**Action item**.
Starting with the opening line of the material, restate every line word for word, and end on the line containing "push_all output ([B".
┌─ Data excerpts
(** The characters of a text, each with its bytes. *)
Fixpoint text_chars (fuel : nat) (l : bytes) : list bytes :=
  match fuel with
  | O => []
  | S fuel' => match split_char l with Some (c, rest) => c :: text_chars fuel' rest | None => [] end
  end.
Definition hex_digit (n : Z) : byte := if n <? 10 then c_0 + n else c_a + (n - 10).
Definition regex_special : list byte := [92; 46; 43; 42; 63; 40; 41; 124; 91; 93; 123; 125; 94; 36].

(** Source: config/expand.rs `pub(crate) fn push_regex_escaped` *)
Definition push_regex_escaped (output value : bytes) (limit : Z) (line : nat) : result ExpansionError bytes :=
  output ← push_bounded output (B "(?:)") limit line;
  if valid_utf8 value then
    push_all output (flat_map (fun character => (if existsb (fun b => bytes_eqb character [b]) regex_special then [[c_BSLASH]] else []) ++ [character])
                              (text_chars (length value) value)) limit line
  else
    push_all output ([B "(?-u:"] ++ ((fun b => [c_BSLASH; 120; hex_digit (b / 16); hex_digit (b mod 16)]) <$> value) ++ [[c_RPAREN]]) limit line.

(** Source: config/expand.rs `struct ShellConditionEvaluation` *)
Record ShellConditionEvaluation := { sc_line : nat; sc_runtime : RuntimeVariables }.
(** Source: config/expand.rs `impl EvaluationContext for ShellConditionEvaluation` *)
#[export] Instance shell_condition_context : EvaluationContext ShellConditionEvaluation ExpansionError := {|
  depth_mode _ := ED_None;
  variable c name := (Ok (read_only_value (get_bytes (sc_runtime c) name)), c);
  command c _ _ := (Err (expansion_error (sc_line c) (B "command substitution requires ordered evaluation")), c);
  regex_quoted c name limit :=
    (value ← ok_or (not_defined (sc_line c) name) (get_bytes (sc_runtime c) name); push_regex_escaped [] value limit (sc_line c), c);
  missing_variable c name := not_defined (sc_line c) name;
  required_parameter c name := unset_or_empty (sc_line c) name;
  pattern_error c error := expansion_error (sc_line c) (pattern_error_text error);
  unsupported_part c part := expansion_error (sc_line c)
    match part with
    | UP_Command => B "command substitution requires ordered evaluation"
    | UP_RegexQuotedVariable => B "regex-quoted variable is not valid in this context"
    end;
  depth_exceeded c := expansion_depth_error (sc_line c);
  depth_overflow c := expansion_error (sc_line c) (B "variable expansion depth overflows");
  length_error c error _ limit := expansion_length_error (sc_line c) error limit;
|}.

(** * Evaluation *)

(** Source: config/expand.rs `fn active_linebuf` *)
Definition active_linebuf (lookup : bytes -> option bytes) : Z :=
  default DEFAULT_LINEBUF (lookup (B "LINEBUF") ≫= parse_usize).

(** Source: config/expand.rs `fn relabel_linebuf_error` *)
Definition relabel_linebuf_error (error : ExpansionError) (linebuf hard_limit : Z) : ExpansionError :=
  if (linebuf <? hard_limit) && bytes_eqb (ex_message error) (B "expanded value exceeds the hard limit of " ++ z_decimal linebuf ++ B " bytes")
  then {| ex_line := ex_line error; ex_message := B "expanded value exceeds the active LINEBUF limit of " ++ z_decimal linebuf ++ B " bytes" |}
  else error.

(** The bytes of an evaluation whose context may not assign. *)
Definition without_assignments (line : nat) (message : bytes) (r : EvaluationResult) : result ExpansionError EvaluationResult :=
  if bool_decide (er_assignments r = []) then Ok r else Err (expansion_error line message).
Definition as_text (line : nat) (message : bytes) (b : bytes) : result ExpansionError bytes :=
  if valid_utf8 b then Ok b else Err (expansion_error line message).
└─
**Output of the task**.
(** The characters of a text, each with its bytes. *)
Fixpoint text_chars (fuel : nat) (l : bytes) : list bytes :=
  match fuel with
  | O => []
  | S fuel' => match split_char l with Some (c, rest) => c :: text_chars fuel' rest | None => [] end
  end.
Definition hex_digit (n : Z) : byte := if n <? 10 then c_0 + n else c_a + (n - 10).
Definition regex_special : list byte := [92; 46; 43; 42; 63; 40; 41; 124; 91; 93; 123; 125; 94; 36].

(** Source: config/expand.rs `pub(crate) fn push_regex_escaped` *)
Definition push_regex_escaped (output value : bytes) (limit : Z) (line : nat) : result ExpansionError bytes :=
  output ← push_bounded output (B "(?:)") limit line;
  if valid_utf8 value then
    push_all output (flat_map (fun character => (if existsb (fun b => bytes_eqb character [b]) regex_special then [[c_BSLASH]] else []) ++ [character])
                              (text_chars (length value) value)) limit line
  else
    push_all output ([B "(?-u:"] ++ ((fun b => [c_BSLASH; 120; hex_digit (b / 16); hex_digit (b mod 16)]) <$> value) ++ [[c_RPAREN]]) limit line.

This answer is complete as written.